Arbeitnehmer von einem im Ausland ansässigen Arbeitgeber, die länger als 12 Monate im Inland tätig sind, werden inländischen Arbeitnehmern nahezu vollständig gleichgestellt. Entsprechendes sieht § 13b AEntG n.F. vor. Hiervon ausgenommen sind lediglich die Verfahrens- und Formvorschriften und Bedingungen für den Abschluss oder die Beendigung des Arbeitsverhältnisses einschließlich nachvertraglicher Wettbewerbsverbote sowie die betriebliche Altersversorgung. Eine Verlängerung der Frist zur Gleichstellung, die eine Beschäftigungsdauer im Inland von mehr als 18 Monaten vorsieht, kann durch begründete Mitteilung an die zuständige Behörde der Zollverwaltung erreicht werden.

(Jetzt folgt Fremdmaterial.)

(* ===== verification/TileLifecycle.v ===== *)
(** * The tile cache keeps the coordinator's contract

    [TileCacheLifecycle] of [cataloglifecycle/coordinator.go] is implemented by the tile
    cache: a purge that succeeds leaves no tile of its scope. *)

From S2P Require Import Prelude TileIndex TileIndexCorrect TileManager TileManagerCorrect TileCacheTheorems CatalogStore DeletionCoordinator DeletionCorrect DeletionAttempt DeletionTheorems.

Section TileLifecycle.
Context (MaxBytes : Z) (H : list (Identity * string)).

Definition purgeError (e : cacheError) : string := match e with OwnershipLost => "ownership lost" | _ => "tile cache failure" end.

#[export] Instance tileLifecycle : Lifecycle Manager := {|
  lcRemove workspaceID ids m :=
    match PurgeLifecycle workspaceID ids m with
    | (Ok (_, _, None), m') => (None, m')
    | (Ok (_, _, Some e), m') => (Some (purgeError e), m')
    | (Err e, m') => (Some (purgeError e), m')
    | (NoFuel, m') => (Some "", m')
    end;
  lcOwned workspaceID ids m := exists k e, tile_entries (index m) !! k = Some (mkRow e ready)
    /\ WorkspaceID (entIdentity e) = workspaceID /\ (ids = [] \/ ResourceID (entIdentity e) ∈ ids);
  lcInv := cacheInv H MaxBytes;
  lcScope workspaceID := has_byte ":" workspaceID = false |}.

Lemma purged_not_owned w ids rows k e : purged w ids rows -> rows !! k = Some (mkRow e ready) ->
  WorkspaceID (entIdentity e) = w -> ids = [] \/ ResourceID (entIdentity e) ∈ ids -> False.
Proof.
  intros Hp Hk Hw Hor. destruct ids as [|r ids]; cbn [purged] in Hp.
  - specialize (Hp k e Hk). by rewrite lifecycle_selects in Hp by auto.
  - destruct Hor as [|Hin]; [done|]. apply Forall_forall with (x := ResourceID (entIdentity e)) in Hp; [|done].
    specialize (Hp k e Hk). by rewrite lifecycle_selects in Hp by auto.
Qed.

#[export] Instance tileLifecycle_laws : LifecycleLaws Manager.
Proof.
  split.
  - intros w ids m Hs Hi. pose proof (PurgeLifecycle_inv H MaxBytes w ids m Hs Hi) as Hp.
    unfold awp in Hp. cbn [lcRemove tileLifecycle]. destruct (PurgeLifecycle w ids m) as [[[[d n] [e|]]|e|] m']; by destruct Hp.
  - intros w ids m m' Hs Hi. pose proof (PurgeLifecycle_inv H MaxBytes w ids m Hs Hi) as Hp.
    unfold awp in Hp. cbn [lcRemove lcOwned tileLifecycle]. destruct (PurgeLifecycle w ids m) as [[[[d n] [e|]]|e|] m1]; try done.
    intros [= ->]. destruct Hp as [_ Hp]. specialize (Hp eq_refl). intros (k & e & Hk & Hw & Hor). by eapply purged_not_owned.
Qed.

Context {J S M : Type} `{LifecycleLaws J} `{LifecycleLaws S} `{LifecycleLaws M}.
Context (root : string) (message : lifecycleError -> string).

(** A tile of the workspace, of one of the resources if any are named. *)
Definition tileOf (workspaceID : string) (ids : list string) (m : Manager) : Prop :=
  exists k e, tile_entries (index m) !! k = Some (mkRow e ready)
    /\ WorkspaceID (entIdentity e) = workspaceID /\ (ids = [] \/ ResourceID (entIdentity e) ∈ ids).

Lemma finished_no_tiles o (w w' : world J S M Manager) : finished root o w w' ->
  ~ tileOf (planWorkspace (opPlan o)) (resourceIDsForScope (opPlan o) (deletionResourceIDs (opPlan o))) (tileCache w').
Proof. intros Hf. by destruct (fi_aux _ _ _ _ Hf) as (_ & _ & _ & Ht). Qed.

(** The deletion of a service without layers, coverages and groups removes the tiles of every other service
    of the workspace. *)
Lemma empty_service_removes_all_tiles o (w w' : world J S M Manager) : finished root o w w' ->
  Scope (opPlan o) = DeletionScopeService -> Layers (opPlan o) = [] -> Coverages (opPlan o) = [] -> LayerGroups (opPlan o) = [] ->
  forall k e, tile_entries (index (tileCache w')) !! k = Some (mkRow e ready) -> WorkspaceID (entIdentity e) <> planWorkspace (opPlan o).
Proof.
  intros Hf Hs Hl Hc Hg k e Hk Hw. apply (finished_no_tiles o w w' Hf). exists k, e. split; [done|]. split; [done|]. left.
  unfold resourceIDsForScope, deletionResourceIDs, planResources. by rewrite Hs, Hl, Hc, Hg.
Qed.
End TileLifecycle.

In diesem Zusammenhang ist beachtlich, dass bei der Berechnung der Beschäftigungsdauer alle Zeiten, in denen der Arbeitnehmer im Rahmen von Dienst- oder Werkverträgen im Inland beschäftigt wurde, berücksichtigt werden. Hieraus folgt für Arbeitgeber, dass Arbeitsverhältnisse mit Arbeitnehmern, die schon lange in Deutschland beschäftigt sind, mit Wirkung zum 30.07.2020 nahezu vollständig dem deutschen Arbeitsrecht unterliegen können.

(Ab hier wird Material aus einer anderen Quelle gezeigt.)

(* ===== verification/Mosaic.v ===== *)
(** * Managed raster mosaics ([internal/mosaiccatalog/catalog.go], [jobs.go], [manager.go])

    The tables of services, granules and harvest jobs, and the jobs that build a new
    generation of granules and publish it. A granule is a row under its service and
    generation; each statement takes its fate from a list, in which requests to cancel
    and lifecycle blocks by other goroutines may come before it. Reading a raster file
    is an argument. *)

From stdpp Require Import sorting.
From Stdlib Require Import PrimFloat.
From S2P Require Import Prelude GoText GoPath.

(** ** Data *)

Record Granule : Type := mkGranule {
  granuleID : string; granuleWorkspace : string; SourceURI : string; SRID : Z; BandCount : Z; DataType : string;
  MinX : float; MinY : float; MaxX : float; MaxY : float; granuleTime : string; Elevation : option float; Priority : Z }.

Record GranuleFilter : Type := mkGranuleFilter {
  filterBBox : option (float * float * float * float); filterTime : string; filterElevation : option float; Limit : Z; Offset : Z }.

Definition HarvestAppend : string := "append".
Definition HarvestSynchronize : string := "synchronize".

Record HarvestGranule : Type := mkHarvestGranule {
  harvestPath : string; harvestTime : string; harvestElevation : option float; harvestPriority : Z }.

Record HarvestRequest : Type := mkHarvestRequest {
  Mode : string; Directory : string; Pattern : string; Granules : list HarvestGranule }.

Inductive JobStatus : Type := JobQueued | JobRunning | JobCancelling | JobCancelled | JobSucceeded | JobFailed.
#[export] Instance JobStatus_eq : EqDecision JobStatus. Proof. solve_decision. Defined.

Record Job : Type := mkJob {
  JobID : string; JobWorkspace : string; JobService : string; Request : HarvestRequest; Status : JobStatus; TotalGranules : Z;
  Processed : Z; Succeeded : Z; FailedGranules : Z; Generation : Z; CancelRequested : bool; ErrorMessage : string; CreatedBy : string;
  CreatedAt : Z; StartedAt : option Z; CompletedAt : option Z; UpdatedAt : Z }.

(** The raster mosaic of a service's connection. *)
Record RasterMosaicConnectionInfo : Type := mkMosaicInfo { infoDirectory : string; infoPattern : string; infoGranules : list HarvestGranule }.

Record serviceRow : Type := mkServiceRow { rowWorkspace : string; activeGeneration : Z }.

Inductive event : Type :=
| CancelRequest (id : string)
| Block (workspaceID : string) (serviceIDs : list string)
| ReadGeneration (serviceID : string).
Inductive fate : Type := Works | Fails | Dies | Meanwhile (e : event).

Record mosaics : Type := mkMosaics {
  mosaic_services : gmap string serviceRow;
  mosaic_granules : gmap (string * Z) (gmap string Granule);
  mosaic_harvest_jobs : gmap string Job;
  blockedWorkspaces : gset string;
  blockedServices : gset string;
  fates : list fate;
  (** Services and the generations that requests have read for them and whose rows they select next. *)
  readers : list (string * Z) }.

Definition set_mosaic_services (v : gmap string serviceRow) (m : mosaics) : mosaics :=
  mkMosaics v (mosaic_granules m) (mosaic_harvest_jobs m) (blockedWorkspaces m) (blockedServices m) (fates m) (readers m).
Definition set_mosaic_granules (v : gmap (string * Z) (gmap string Granule)) (m : mosaics) : mosaics :=
  mkMosaics (mosaic_services m) v (mosaic_harvest_jobs m) (blockedWorkspaces m) (blockedServices m) (fates m) (readers m).
Definition set_mosaic_jobs (v : gmap string Job) (m : mosaics) : mosaics :=
  mkMosaics (mosaic_services m) (mosaic_granules m) v (blockedWorkspaces m) (blockedServices m) (fates m) (readers m).
Definition set_blocked (ws svc : gset string) (m : mosaics) : mosaics :=
  mkMosaics (mosaic_services m) (mosaic_granules m) (mosaic_harvest_jobs m) ws svc (fates m) (readers m).
Definition set_mosaic_fates (v : list fate) (m : mosaics) : mosaics :=
  mkMosaics (mosaic_services m) (mosaic_granules m) (mosaic_harvest_jobs m) (blockedWorkspaces m) (blockedServices m) v (readers m).

(** ** Statements on granules *)

Definition active (m : mosaics) (serviceID : string) : Z :=
  match mosaic_services m !! serviceID with Some r => activeGeneration r | None => 0 end.

Definition rowsOf (m : mosaics) (serviceID : string) (generation : Z) : gmap string Granule :=
  default ∅ (mosaic_granules m !! (serviceID, generation)).

Definition inFilter (f : GranuleFilter) (g : Granule) : bool :=
  match filterBBox f with
  | Some (x1, y1, x2, y2) => PrimFloat.leb x1 (MaxX g) && PrimFloat.leb (MinX g) x2 && PrimFloat.leb y1 (MaxY g) && PrimFloat.leb (MinY g) y2
  | None => true
  end
  && (String.eqb (filterTime f) "" || String.eqb (granuleTime g) (filterTime f))
  && match filterElevation f with
     | Some v => match Elevation g with Some e => PrimFloat.eqb e v | None => false end
     | None => true
     end.

Definition granuleBefore (a b : Granule) : Prop :=
  Priority a < Priority b \/ Priority a = Priority b /\ String.leb (SourceURI a) (SourceURI b) = true.
#[export] Instance granuleBefore_dec : RelDecision granuleBefore. Proof. intros a b. unfold granuleBefore. apply _. Defined.

(** The second statement of [listGranules], for the generation that the first one read. *)
Definition selectGranules (m : mosaics) (workspaceID serviceID : string) (generation : Z) (f : GranuleFilter) : list Granule :=
  let limit := if (Limit f <=? 0) || (1000000 <? Limit f) then 1000 else Limit f in
  let offset := Z.max 0 (Offset f) in
  take (Z.to_nat limit) (drop (Z.to_nat offset) (merge_sort granuleBefore
    (List.filter (fun g => String.eqb (granuleWorkspace g) workspaceID && inFilter f g) ((map_to_list (rowsOf m serviceID generation)).*2)))).

Definition listGranules (m : mosaics) (workspaceID serviceID : string) (f : GranuleFilter) : list Granule :=
  if active m serviceID =? 0 then [] else selectGranules m workspaceID serviceID (active m serviceID) f.

Definition getGranule (m : mosaics) (workspaceID serviceID id : string) : option Granule :=
  find (fun g => String.eqb (granuleID g) id && String.eqb (granuleWorkspace g) workspaceID)
    ((map_to_list (rowsOf m serviceID (active m serviceID))).*2).

(** [INSERT ... SELECT uuid(), ...]. *)
Definition copyRow (newID : string -> string) (g : Granule) : Granule :=
  mkGranule (newID (SourceURI g)) (granuleWorkspace g) (SourceURI g) (SRID g) (BandCount g) (DataType g) (MinX g) (MinY g) (MaxX g)
    (MaxY g) (granuleTime g) (Elevation g) (Priority g).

Auswirkungen auf grenzüberschreitende Arbeitnehmerüberlassung

Neu geregelt wurden in § 15a AEntG n.F. dem Entleiher obliegende Unterrichtungspflichten. Bevor ein Entleiher mit Sitz im In- oder Ausland einen Leiharbeitnehmer eines im Ausland ansässigen Verleihers im Inland beschäftigt, hat er den Verleiher über die wesentlichen Arbeitsbedingungen zu unterrichten. Dies gilt für Arbeitsbedingungen, die im Betrieb des Entleihers für einen vergleichbaren Arbeitnehmer des Entleihers gelten, einschließlich der Entlohnung. Ausnahmen sind auch hier nur in wenigen Fällen vorgesehen.

Fazit

Sowohl Arbeitgeber im Ausland, die ihre Arbeitnehmer nach Deutschland entsenden, als auch inländische Arbeitgeber, die diese Arbeitnehmer einsetzen, haben künftig noch strengere Regeln zu beachten, um den Einsatz rechtskonform durchzuführen. Dies wird unweigerlich zu einem höheren Arbeitsaufwand auf Seiten der Arbeitgeber führen. Ebenso wird der Einsatz nur mit einem erhöhten Kostenaufwand umzusetzen sein.